«Di pregiudizi razziali sui diversi è pieno il mondo ed essi costituiscono ancora la base di molti conflitti. Credo che questi problemi non debbano essere risolti su basi eroiche. Sono qualcosa che richiede pazienza e talento, che comporta fallimenti».
Il 13 luglio del 2014, nella sua casa di Johannesburg, moriva nel sonno la scrittrice sudafricana, Premio Nobel per la letteratura 1991, Nadine Gordimer, che con questa celebre affermazione aveva espresso il suo insindacabile giudizio contro il razzismo e ogni forma di discriminazione. Lei, che da bianca, aveva lottato contro l’apartheid con il mezzo che più le si confaceva: i libri. Con la grazia e l’eleganza di una eroina borghese, perché quella era la sua estrazione sociale, era una combattente in tailleur, come è stata definita.
Donna tra altre donne come Jean Sinclair e la figlia Sheena Duncan, come Helen Suzman, icona della lotta all’apartheid, scomparsa nel 2009 e per ben due volte candidata al Nobel per la pace. Donne avanti, come Ruth First, accomunate dalla ferrea volontà di combattere il regime segregazionista e costruire un mondo migliore. Anche al prezzo della vita, come la First, appunto, uccisa da un pacco bomba in Mozambico.
Insignita del Booker Prize nel 1974 e del Premio Grinzane Cavour nel 2007, Nadine Gordimer, era nata a Johannesburg, da genitori ebrei, il 20 novembre 1923. Educata alle religione cattolica, fu spinta dalla madre alla lettura e soprattutto a interessarsi di quanto accadeva nel mondo. Fin da piccola, Nadine aveva potuto prendere coscienza delle condizioni disumane in cui vivevano le popolazioni di colore in Sudafrica, aveva imparato a conoscere la parola apartheid e aveva cominciato a sviluppare la propria avversità contro ogni forma di segregazione e di razzismo.
Una avversità che si consolidò negli anni dell’università, durante i quali entrò i contatto con molti intellettuali, giornalisti, musicisti di colore condividendone gli ideali di libertà e di giustizia. Dopo aver interrotto gli studi universitari, proseguì la formazione da autodidatta, leggendo e studiando Proust e Checov, che rimarranno la sua fonte di ispirazione e modello di scrittura.
In questo periodo si avvicinò all’African National Congress di Nelson Mandela e iniziò la propria personale battaglia contro l’apartheid, portando le storie di tutti i sudafricani di colore nelle università degli Stati Uniti in cui insegnava, negli anni 60 e 70.

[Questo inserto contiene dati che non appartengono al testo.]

Lemma pickTried_loop_spec am ls : forall i best,
  (forall l, l ∈ ls -> is_Some (am_heap am !! l)) ->
  exists r, pickTried_loop am i ls best = Some r /\
    match r with
    | Some (j, o) =>
        (best = Some (j, o) \/ (i <= j)%nat /\ exists l, ls !! (j - i)%nat = Some l /\ timestamp_at am l = Some o) /\
        (forall o', snd <$> best = Some o' -> o <= o') /\
        (forall l t, l ∈ ls -> timestamp_at am l = Some t -> o <= t)
    | None => ls = [] /\ best = None
    end.
Proof.
  induction ls as [|l ls IH]; intros i best Hh.
  { exists best. split; [done|]. destruct best as [[j o]|]; [|done]. split_and!; [by left|by intros o' [= <-]|].
    intros l t Hl. by apply elem_of_nil in Hl. }
  destruct (Hh l) as [ka Hka]; [by left|]. cbn [pickTried_loop].
  assert (Ht : timestamp_at am l = Some (NA2_Timestamp (ka_na ka))) by (unfold timestamp_at; by rewrite Hka).
  set (t := NA2_Timestamp (ka_na ka)) in *. rewrite Ht. cbn [mbind option_bind].
  assert (Hstep : forall best1,
    (best1 = Some (i, t) \/ best1 = best) ->
    (forall o', snd <$> best = Some o' -> exists o1, snd <$> best1 = Some o1 /\ o1 <= o') ->
    (exists o1, snd <$> best1 = Some o1 /\ o1 <= t) ->
    exists r, pickTried_loop am (S i) ls best1 = Some r /\
      match r with
      | Some (j, o) =>
          (best = Some (j, o) \/ (i <= j)%nat /\ exists l0, (l :: ls) !! (j - i)%nat = Some l0 /\ timestamp_at am l0 = Some o) /\
          (forall o', snd <$> best = Some o' -> o <= o') /\
          (forall l0 t0, l0 ∈ l :: ls -> timestamp_at am l0 = Some t0 -> o <= t0)
      | None => l :: ls = [] /\ best = None
      end).
  { intros best1 Hb1 Hle (o1 & Ho1 & Hlt).
    destruct (IH (S i) best1) as (r & -> & Hr); [intros; apply Hh; by right|]. exists r. split; [done|].
    destruct r as [[j o]|]; [|destruct Hr as [_ ->]; done]. destruct Hr as (R1 & R2 & R3). split_and!.
    - destruct R1 as [R1|(R1 & l0 & E1 & E2)].
      + destruct Hb1 as [->| ->]; [|by left]. injection R1 as <- <-. right. split; [done|].
        exists l. by rewrite Nat.sub_diag.
      + right. split; [lia|]. exists l0. replace (j - i)%nat with (S (j - S i)) by lia. done.
    - intros o' Ho'. destruct (Hle o' Ho') as (o2 & Ho2 & ?). specialize (R2 o2 Ho2). lia.
    - intros l0 t0 Hl0 Ht0. apply elem_of_cons in Hl0 as [->|Hl0]; [|by eapply R3].
      specialize (R2 o1 Ho1). rewrite Ht in Ht0. injection Ht0 as <-. lia. }
  destruct best as [[j o]|].
  - destruct (Z.ltb_spec t o).
    + apply Hstep; [by left|intros o' [= <-]; exists t; split; [done|lia]|exists t; split; [done|lia]].
    + apply Hstep; [by right|intros o' [= <-]; exists o; split; [done|lia]|exists o; split; [done|lia]].
  - apply Hstep; [by left|done|exists t; split; [done|lia]].
Qed.

Lemma pickTried_spec am bucket t :
  am_addrTried am !! bucket = Some t -> t <> [] -> (forall l, l ∈ t -> is_Some (am_heap am !! l)) ->
  exists e l o, pickTried am bucket = Some e /\ t !! e = Some l /\ timestamp_at am l = Some o /\
    forall l' o', l' ∈ t -> timestamp_at am l' = Some o' -> o <= o'.
Proof.
  intros Ht Hne Hh. unfold pickTried. rewrite Ht. cbn [mbind option_bind].
  destruct (pickTried_loop_spec am t 0 None Hh) as (r & -> & Hr).
  destruct r as [[j o]|]; [|by destruct Hr]. destruct Hr as ([?|(_ & l & Hl & Ho)] & _ & Hmin); [done|].
  rewrite Nat.sub_0_r in Hl. by exists j, l, o.
Qed.

(** Into the list of tried addresses of its bucket, if there is room. *)
Lemma place_tried_inv loose loose' due k l ka j t am :
  AddrInv loose (due + 1) am -> (forall k', loose k' -> k' <> k -> loose' k') -> am_addrIndex am !! k = Some l -> am_heap am !! l = Some ka ->
  ka_tried ka = false -> ka_refs ka = 0 -> am_addrTried am !! j = Some t -> len t < triedBucketSize ->
  let am1 := am_update l (ka_with_tried true) am in
  let am2 := am_with_tried (alter (fun t => t ++ [l]) j (am_addrTried am1)) am1 in
  AddrInv loose' due (am_with_counts (am_nTried am2 + 1) (am_nNew am2) am2).
Proof.
  intros H Hloose Hx Hka Hnt Hr Hj Hroom am1 am2.
  pose proof (concat_append _ _ _ l Hj) as Hp.
  assert (Hnin : l ∉ concat (am_addrTried am)).
  { intros Hin. apply (ai_tried _ _ _ H) in Hin as (k' & ka' & _ & E & Ht). congruence. }
  apply (retag_inv loose loose' (due + 1) due am _ (fun x t => if decide (x = l) then true else t)); try done.
  - intros x. cbn. destruct (decide (x = l)) as [->|Hne].
    + by rewrite lookup_alter_eq.
    + rewrite lookup_alter_ne by done. destruct (am_heap am !! x) as [[]|]; done.
  - cbn. rewrite length_alter. apply H.
  - cbn. rewrite Hp. apply list.NoDup_cons. split; [done|apply H].
  - intros i t' Hi. cbn in Hi. apply list_alter_Some in Hi as (t0 & Hi & ->).
    pose proof (ai_tried_size _ _ _ H _ _ Hi). case_decide; [subst|done].
    assert (t0 = t) as -> by congruence. unfold len in *. rewrite length_app. cbn [length]. lia.
  - cbn. rewrite Hp. cbn [length]. rewrite (ai_nTried _ _ _ H). lia.
  - cbn. lia.
  - intros k' x ka' Hk' Hka'. destruct (ai_index _ _ _ H _ _ Hk') as (ka0 & E & [O1 O2 O3 O4 O5]).
    assert (ka0 = ka') as -> by congruence. case_decide as Ex.
    + subst x. assert (ka' = ka) as -> by congruence. done.
    + split; [done|]. intros Hf Hlo. apply O5; [done|]. intros Hlo'. apply Hlo, Hloose; [done|].
      intros ->. congruence.
  - intros x. cbn. rewrite Hp, elem_of_cons, (ai_tried _ _ _ H). split.
    + intros [->|(k' & ka' & E1 & E2 & E3)].
      * exists k, ka. by rewrite decide_True.
      * exists k', ka'. split_and!; [done|done|]. by case_decide.
    + intros (k' & ka' & E1 & E2 & E3). case_decide as Ex; [by left|right]. by exists k', ka'.
Qed.

(** In the place of another address of a full list, which becomes the one in hand. *)
Lemma swap_tried_inv k l ka j t e r rk rka am :
  AddrInv (eq k) 1 am -> am_addrIndex am !! k = Some l -> am_heap am !! l = Some ka ->
  ka_tried ka = false -> ka_refs ka = 0 -> am_addrTried am !! j = Some t -> t !! e = Some r ->
  am_addrIndex am !! rk = Some r -> am_heap am !! r = Some rka -> ka_tried rka = true ->
  let am1 := am_update l (ka_with_tried true) am in
  let am2 := am_with_tried (alter (insert e l) j (am_addrTried am1)) am1 in
  AddrInv (eq rk) 1 (am_update r (ka_with_tried false) am2).
Proof.
  intros H Hx Hka Hnt Hr Hj He Hrx Hrka Hrt am1 am2.
  destruct (concat_replace _ _ _ e r l Hj He) as (R & Hp & Hp').
  assert (Hnin : l ∉ concat (am_addrTried am)).
  { intros Hin. apply (ai_tried _ _ _ H) in Hin as (k' & ka' & _ & E & Ht). congruence. }
  assert (Hne : l <> r) by congruence.
  pose proof (ai_nodup _ _ _ H) as Hnd. rewrite Hp in Hnd. apply list.NoDup_cons in Hnd as [HrR HndR].
  rewrite Hp, not_elem_of_cons in Hnin. destruct Hnin as [_ HlR].
  assert (Hrx' : forall k', am_addrIndex am !! k' = Some r -> k' = rk)
    by (intros k' Hk'; by eapply index_inj).
  apply (retag_inv (eq k) (eq rk) 1 1 am _
    (fun x t => if decide (x = l) then true else if decide (x = r) then false else t)); try done.
  - intros x. cbn. destruct (decide (x = l)) as [->|Hxl].
    + rewrite lookup_alter_ne by done. by rewrite lookup_alter_eq.
    + destruct (decide (x = r)) as [->|Hxr].
      * rewrite lookup_alter_eq. by rewrite lookup_alter_ne by done.
      * rewrite !lookup_alter_ne by done. destruct (am_heap am !! x) as [[]|]; done.
  - cbn. rewrite length_alter. apply H.
  - cbn. rewrite Hp'. by apply list.NoDup_cons.
  - intros i t' Hi. cbn in Hi. apply list_alter_Some in Hi as (t0 & Hi & ->).
    pose proof (ai_tried_size _ _ _ H _ _ Hi). case_decide; [|done].
    unfold len in *. by rewrite length_insert.
  - cbn. rewrite Hp'. rewrite (ai_nTried _ _ _ H), Hp. done.
  - intros k' x ka' Hk' Hka'. destruct (ai_index _ _ _ H _ _ Hk') as (ka0 & E & [O1 O2 O3 O4 O5]).
    assert (ka0 = ka') as -> by congruence. destruct (decide (x = l)) as [->|Hxl].
    { assert (ka' = ka) as -> by congruence. done. }
    destruct (decide (x = r)) as [->|Hxr].
    + split; [done|]. intros _ Hlo. by destruct Hlo, (Hrx' _ Hk').
    + split; [done|]. intros Hf _. apply O5; [done|]. intros <-. congruence.
  - intros x. cbn. rewrite Hp', elem_of_cons. pose proof (ai_tried _ _ _ H x) as Htx.
    rewrite Hp, elem_of_cons in Htx. split.
    + intros [->|HR]; [exists k, ka; by rewrite decide_True|].
      destruct (proj1 Htx (or_intror HR)) as (k' & ka' & E1 & E2 & E3). exists k', ka'.
      split_and!; [done|done|]. destruct (decide (x = l)); [done|].
      destruct (decide (x = r)) as [->|]; [by destruct HrR|done].
    + intros (k' & ka' & E1 & E2 & E3). destruct (decide (x = l)) as [->|]; [by left|right].
      destruct (decide (x = r)); [done|]. destruct (proj2 Htx) as [->|HR]; [by exists k', ka'|done|done].
Qed.

(** What [Good] leaves of a known address that was new: it is tried, every address is
    still known, and at most one tried address is new again. *)
Record promoted (k : addr_key) (l : nat) (am am' : AddrManager) : Prop := mkPromoted {
  pr_inv : AddrInv nobody 0 am';
  pr_index : am_addrIndex am' = am_addrIndex am;
  pr_tried : exists ka, am_heap am' !! l = Some ka /\ ka_tried ka = true;
  pr_others : exists evicted, forall l' ka', am_heap am !! l' = Some ka' -> l' <> l ->
    exists ka2, am_heap am' !! l' = Some ka2 /\ ka_na ka2 = ka_na ka' /\
      ka_tried ka2 = if bool_decide (evicted = Some l') then false else ka_tried ka';
}.

Lemma replace_tried_spec k l ka j t ob am :
  AddrInv (eq k) 1 am -> am_addrIndex am !! k = Some l -> am_heap am !! l = Some ka ->
  ka_tried ka = false -> ka_refs ka = 0 -> am_addrTried am !! j = Some t -> t <> [] ->
  (exists b, am_addrNew am !! ob = Some b /\ Z.of_nat (size b) <= newBucketSize) ->
  exists am', replace_tried sha3_Sum256 j ob l am = Some am' /\ promoted k l am am'.
Proof.
  intros H Hx Hka Hnt Hr Hj Hne Hob. unfold replace_tried. rewrite Hj. cbn [mbind option_bind].
  destruct (pickTried_spec am j t Hj Hne) as (e & r & o & -> & He & _ & _).
  { intros l' Hl'. destruct (listed _ _ _ _ _ _ H Hj Hl') as (_ & ka' & _ & E & _). by exists ka'. }
  cbn [mbind option_bind]. rewrite He. cbn [mbind option_bind].
  destruct (listed _ _ _ _ _ _ H Hj (list_elem_of_lookup_2 _ _ _ He)) as (rk & rka & Hrx & Hrka & Hrt & Hro).
  rewrite Hrka. cbn [mbind option_bind].
  destruct (new_bucket _ _ am (ka_na rka) (ka_srcAddr rka) H) as [b Hb]. rewrite Hb. cbn [mbind option_bind].
  set (nb := if newBucketSize <=? Z.of_nat (size b) then ob else _).
  assert (Hnb : exists b', am_addrNew am !! nb = Some b' /\ Z.of_nat (size b') <= newBucketSize).
  { subst nb. destruct (Z.leb_spec newBucketSize (Z.of_nat (size b))); [done|]. exists b. split; [done|lia]. }
  clearbody nb. destruct Hnb as (b' & Hb' & Hsz).
  rewrite (ko_key _ _ _ _ Hro). cbn [mbind option_bind].
  pose proof (swap_tried_inv _ _ _ _ _ _ _ _ _ _ H Hx Hka Hnt Hr Hj He Hrx Hrka Hrt) as H1. cbv zeta in H1.
  set (am1 := am_update r (ka_with_tried false) _) in H1.
  assert (Hlr : l <> r) by congruence.
  assert (Hr1 : am_heap am1 !! r = Some (ka_with_tried false rka)).
  { cbn. rewrite lookup_alter_eq. rewrite lookup_alter_ne by done. by rewrite Hrka. }
  assert (Hrr : ka_refs rka = 0) by (by apply (ko_tried _ _ _ _ Hro)).
  assert (Hrb : b' !! rk = None).
  { destruct (b' !! rk) as [l'|] eqn:E; [|done]. exfalso. pose proof (ko_refs _ _ _ _ Hro) as Hc.
    rewrite Hrr in Hc. cut (0 < buckets_with rk (am_addrNew am)); [lia|]. apply buckets_with_pos. by exists nb, b', l'. }
  pose proof (put_ref_inv (eq rk) nobody 1 am1 nb b' rk r _ H1 (eq_nobody rk) Hrx Hr1 eq_refl) as H2. cbn [ka_with_tried ka_refs] in H2.
  rewrite Hrr in H2. specialize (H2 ltac:(done) Hb' Hrb Hsz).
  eexists. split; [reflexivity|]. split.
  - refine (counts_inv nobody 1 0 _ (am_nNew am + 1) H2 _). cbn. lia.
  - done.
  - cbn. exists (ka_with_tried true ka). rewrite lookup_alter_ne, lookup_alter_ne by done.
    by rewrite lookup_alter_eq, Hka.
  - exists (Some r). intros l' ka' E Hl'. cbn.
    destruct (decide (l' = r)) as [->|Hne'].
    + rewrite bool_decide_eq_true_2 by done. rewrite !lookup_alter_eq, lookup_alter_ne, E by done.
      eexists. split; [reflexivity|]. done.
    + rewrite bool_decide_eq_false_2 by congruence. rewrite !lookup_alter_ne by done.
      exists ka'. by split_and!.
Qed.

La sua voce fuori dal coro era più forte e incisiva proprio perché veniva dall’altra parte della barricata, da quella popolazione bianca che cominciava a prendere coscienza e a rifiutare le leggi razziali del proprio paese. Molte delle sue opere affrontano proprio la questione delle tensioni morali e psicologiche dovute alla segregazione. Grandi romanzi, storie asciutte e lucide, quanto «intense e sontuose», come si legge nella motivazione del Nobel, non molto gradite al regime, tanto che alcuni libri furono messi al bando.
Ma la censura sudafricana non riuscì a fermare la forza della sua prosa, intensa e intima, ma capace di mostrare il dolore e la sofferenza causate dall’apartheid, ai lettori di tutto il mondo.
In una frase di uno dei suoi libri più celebri, peraltro tra quelli messi al bando, La figlia di Burger, del 1979 è racchiusa l’eredità di questa grande scrittrice: «il vero significato della parola solitudine è vivere senza responsabilità sociali».